● **Goal of the exercise**
I need the number of lines in the data that contain the word "constructor", and nothing beyond it.

Stored data entries

Lemma cli_run_body p0 ps e :
  packet_ok p0 -> is_data (s_type p0) = true -> headers_only p0 ->
  Forall (fun p => packet_ok p /\ is_data (s_type p) = true) ps -> end_packet e ->
  cli_run (packet_events p0 ++ concat (map packet_events ps) ++ packet_events e)
  = Ok (0, foldr (fun p acc => body_text p +:+ acc) "" ps).
Proof.
  intros H0 Hd (hs & cr & Hsp & Hh & Hc) Hps He. unfold cli_run.
  set (sock := packet_events p0 ++ _). 
  assert (Hf : (S (length ps) <= sock_bytes sock)%nat).
  { pose proof (packets_bytes (p0 :: ps ++ [e])) as Hb. cbn [map concat length] in Hb.
    rewrite map_app, concat_app in Hb. cbn [map concat] in Hb. rewrite app_nil_r, length_app in Hb.
    fold sock in Hb. cbn [length] in Hb. enough (Forall (fun p => packet_ok p) (p0 :: ps ++ [e])) as Hall by (specialize (Hb Hall); lia).
    constructor; [done|]. apply Forall_app. split.
    - eapply Forall_impl; [|exact Hps]. by intros x [].
    - constructor; [apply He | done]. }
  destruct (sock_bytes sock) as [|n]; [lia|]. unfold sock.
  pose proof (cli_response_data (S n) false p0 (concat (map packet_events ps) ++ packet_events e) 0
    (foldr (fun p acc => body_text p +:+ acc) "" ps) H0 Hd) as H.
  unfold print_packet in H. fold (body_text p0) in H. rewrite Hsp, (print_lines_headers hs cr [""] Hh Hc) in H.
  change (print_lines [""] true) with ("", true) in H. cbv beta iota in H. apply H.
  rewrite <- (app_nil_r (packet_events e)). apply cli_response_body; [done|done|lia].
Qed.

(** The response is printed: when the headers are a packet of their own, fcgicli prints the payload of
    every further packet, in order, and ends with status 0 — however the payloads are cut into pieces
    and however often [recv] is interrupted. *)
Theorem cli_prints_body p0 ps e :
  packet_ok p0 -> is_data (s_type p0) = true -> headers_only p0 ->
  Forall (fun p => packet_ok p /\ is_data (s_type p) = true) ps -> end_packet e ->
  cli_run (packet_events p0 ++ concat (map packet_events ps) ++ packet_events e)
  = Ok (0, foldr (fun p acc => body_text p +:+ acc) "" ps).
Proof. apply cli_run_body. Qed.
(* ===== verification/FdAddr.v ===== *)
(** filterdns, filterdns.c and filterdns.h: the lists of addresses (struct _addr_entry) that hosts,
    actions and tables keep, how one list is brought up to date with another by marking, adding and
    sweeping, and the finite sets of addresses these lists stand for. *)
From Stdlib Require Import ZArith Lia.
From stdpp Require Import base list gmap sets fin_sets numbers.
From S2P Require Import Prelude.
Open Scope list_scope.
Open Scope Z_scope.

(** The bytes of a [struct sockaddr]: its length, its family, and what follows. *)
Abbreviation sockaddr := (list Z).

Definition sa_len (a : sockaddr) : Z := default 0 (a !! 0%nat).
Definition sa_family (a : sockaddr) : Z := default 0 (a !! 1%nat).

Definition sa_wf (a : sockaddr) : Prop := sa_len a = Z.of_nat (length a).

(** [struct _addr_entry]; [flags] is a set of ADDR_NEW, ADDR_OLD and ADDR_STATIC. *)
Record addr_entry : Type := {
  addr : sockaddr;
  ADDR_NEW : bool;
  ADDR_OLD : bool;
  ADDR_STATIC : bool
}.

Abbreviation addr_list := (list addr_entry).

(** [ent->flags |= ADDR_OLD], [tmp->flags &= ~ADDR_OLD], [ent->flags &= ~ADDR_NEW] *)
Definition set_old (b : bool) (e : addr_entry) : addr_entry :=
  {| addr := addr e; ADDR_NEW := ADDR_NEW e; ADDR_OLD := b; ADDR_STATIC := ADDR_STATIC e |}.
Definition clear_new (e : addr_entry) : addr_entry :=
  {| addr := addr e; ADDR_NEW := false; ADDR_OLD := ADDR_OLD e; ADDR_STATIC := ADDR_STATIC e |}.

(** The comparison of [addr_add]: family, length, and [sa_len] bytes. *)
Definition same_addr (a tmp : sockaddr) : bool :=
  (sa_family tmp =? sa_family a) && (sa_len tmp =? sa_len a)
  && bool_decide (take (Z.to_nat (sa_len a)) a = take (Z.to_nat (sa_len a)) tmp).

(** The search of [addr_add]: the list with the flag ADDR_OLD of the entry cleared. *)
Fixpoint addr_find (head : addr_list) (a : sockaddr) : option addr_list :=
  match head with
  | [] => None
  | tmp :: head =>
      if same_addr a (addr tmp) then Some (set_old false tmp :: head)
      else (tmp ::.) <$> addr_find head a
  end.

Definition addr_add (head : addr_list) (a : sockaddr) (static : bool) : addr_list :=
  match addr_find head a with
  | Some head => head
  | None =>
      {| addr := take (Z.to_nat (sa_len a)) a; ADDR_NEW := true; ADDR_OLD := false; ADDR_STATIC := static |}
      :: head
  end.

(** The loop that marks the entries that are not static. *)
Definition mark_old (head : addr_list) : addr_list :=
  map (fun e => if ADDR_STATIC e then e else set_old true e) head.

(** "Copy...": every address of [src] is added to [head]. *)
Definition copy_addrs (head src : addr_list) : addr_list :=
  fold_left (fun head e => addr_add head (addr e) (ADDR_STATIC e)) src head.

(** The [TAILQ_FOREACH_SAFE] loop: new entries are no longer new, old ones are deleted ([addr_del]);
    [update] counts both. *)
Fixpoint sweep (head : addr_list) (update : Z) : addr_list * Z :=
  match head with
  | [] => ([], update)
  | e :: head =>
      let update := if ADDR_NEW e then update + 1 else update in
      let e := if ADDR_NEW e then clear_new e else e in
      if ADDR_OLD e then sweep head (update + 1)
      else let '(head, update) := sweep head update in (e :: head, update)
  end.

(** Bringing [head] up to date with [src]. *)
Definition refresh (head src : addr_list) : addr_list * Z := sweep (copy_addrs (mark_old head) src) 0.

(** ** The set a list stands for *)

Definition addrs (l : addr_list) : list sockaddr := map addr l.
Definition addr_set (l : addr_list) : gset sockaddr := list_to_set (addrs l).

(** A list between two updates: no address twice, no entry marked. *)
Record settled (l : addr_list) : Prop := {
  settled_nodup : NoDup (addrs l);
  settled_wf : forall e, e ∈ l -> sa_wf (addr e);
  settled_flags : forall e, e ∈ l -> ADDR_NEW e = false /\ ADDR_OLD e = false
}.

● **Solved problem**
2